Egypt arrests leading Muslim Brotherhood negotiator News
Egypt arrests leading Muslim Brotherhood negotiator

[JURIST] Egyptian authorities on Thursday arrested a top Muslim Brotherhood [JURIST news archive] member who played a key role in negotiations between the group and the Egyptian government. A security official said the arrest of Mohammed Ali Bishr was linked [AP report] to a call for demonstrations at the end of the month. The demonstrations were called by hard-line Islamist group Salafi Front, and not by the Muslim Brotherhood.

In a government crackdown since the army ousted [JURIST report] Mohammed Morsi last July, thousands of Muslim Brotherhood members and supporters have been jailed, often with lengthy prison terms.
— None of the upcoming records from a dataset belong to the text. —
(** Failures raised through [arg.throwError].  The constructor names are
    those of the error taxonomy; the message of the source is quoted.
    - [ParameterError]: "'%s' must be specified.", "'%s' must be a column
      reference.", "'%s' must be a column reference or list of column
      references" (in [validate]);
    - [NullPivotKey]: "Cant map NULL pivotcolumn reference";
    - [PivotKeyNotFound]: "Unexpected failure in finding pivotkey %s in map";
    - [OffsetRangeError]: "Derived offset %d does not map to proper pivot
      position";
    - [SchemaIndexError]: [schema.at] out of range;
    - [SchemaError] is raised by [DescribeCmd] only, [UnsupportedKeyType]
      by no command. *)
Inductive error :=
| ParameterError (name : string)
| SchemaError
| SchemaIndexError
| NullPivotKey
| PivotKeyNotFound (key : string)
| OffsetRangeError (thiscolpos : int_t)
| UnsupportedKeyType.

Inductive result (A : Type) :=
| Ok (a : A)
| Err (e : error).
Arguments Ok {A} a.
Arguments Err {A} e.

Definition rbind {A B} (r : result A) (k : A -> result B) : result B :=
  match r with
  | Ok a => k a
  | Err e => Err e
  end.

Notation "'do' x <- r ; k" := (rbind r (fun x => k))
  (at level 10, x name, r at level 100, k at level 200).

(** A typed scalar as a row stores it. *)
Inductive Datum :=
| DTimeStamp (v : Z)
| DBigInt (v : Z)
| DNumeric (v : Z)
| DInt (v : Z)
| DDate (v : Z)
| DSmallInt (v : Z)
| DFloat4 (bits : Z)
| DFloat8 (bits : Z)
| DString (s : string).

(** [vdb_udf::RowDesc]: column index to content, [None] being SQL NULL. *)
Abbreviation RowDesc := (ColumnIndex -> option Datum).

Definition isNull (rd : RowDesc) (idx : ColumnIndex) : bool :=
  match rd idx with
  | None => true
  | Some _ => false
  end.

(** The typed getters.  What the host returns when the column holds another
    type is not visible here; the getter yields zero (the empty string). *)
Definition getTimeStamp (rd : RowDesc) (idx : ColumnIndex) : Z :=
  match rd idx with Some (DTimeStamp v) => v | _ => 0 end.
Definition getBigInt (rd : RowDesc) (idx : ColumnIndex) : Z :=
  match rd idx with Some (DBigInt v) => v | _ => 0 end.
Definition getNumeric (rd : RowDesc) (idx : ColumnIndex) : Z :=
  match rd idx with Some (DNumeric v) => v | _ => 0 end.
Definition getInt (rd : RowDesc) (idx : ColumnIndex) : Z :=
  match rd idx with Some (DInt v) => v | _ => 0 end.
Definition getDate (rd : RowDesc) (idx : ColumnIndex) : Z :=
  match rd idx with Some (DDate v) => v | _ => 0 end.
Definition getSmallInt (rd : RowDesc) (idx : ColumnIndex) : Z :=
  match rd idx with Some (DSmallInt v) => v | _ => 0 end.
Definition getFloat4 (rd : RowDesc) (idx : ColumnIndex) : Z :=
  match rd idx with Some (DFloat4 b) => b | _ => 0 end.
Definition getFloat8 (rd : RowDesc) (idx : ColumnIndex) : Z :=
  match rd idx with Some (DFloat8 b) => b | _ => 0 end.
Definition getValueAsString (rd : RowDesc) (idx : ColumnIndex) : string :=
  match rd idx with Some (DString s) => s | _ => "" end.

(** [m_out_rd->setNull(idx, true)] and [arg.copyColumnValue]. *)
Definition setNull (rd : RowDesc) (idx : ColumnIndex) : RowDesc :=
  <[idx := None]> rd.

Definition copyColumnValue (rd_in : RowDesc) (inIdx : ColumnIndex)
    (rd_out : RowDesc) (outIdx : ColumnIndex) : RowDesc :=
  <[outIdx := rd_in inIdx]> rd_out.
Last month an Egyptian court jailed [JURIST report] eight men, including two Muslim Brotherhood leaders, for 15 years over the torture of a lawyer during 2011 uprisings against former president Hosni Mubarak [JURIST news archive]. Earlier in October an Egyptian judge was removed from his position [JURIST report] on the Minya Criminal Court of Egypt [Middle East Monitor news archive] to a seat on the civilian judicial court in Egypt. The Minya court, known as one of the nation’s terrorism courts, was the forum for two mass sentences of hundreds of Islamic supporters of the Muslim Brotherhood earlier this year. In June human rights experts were outraged over the mass death sentence confirmed [JURIST reports] for 183 people. The ruling simultaneously acquitted over 400 people. In March 529 Morsi supporters had been sentenced to death [JURIST report] in one controversial judicial proceeding.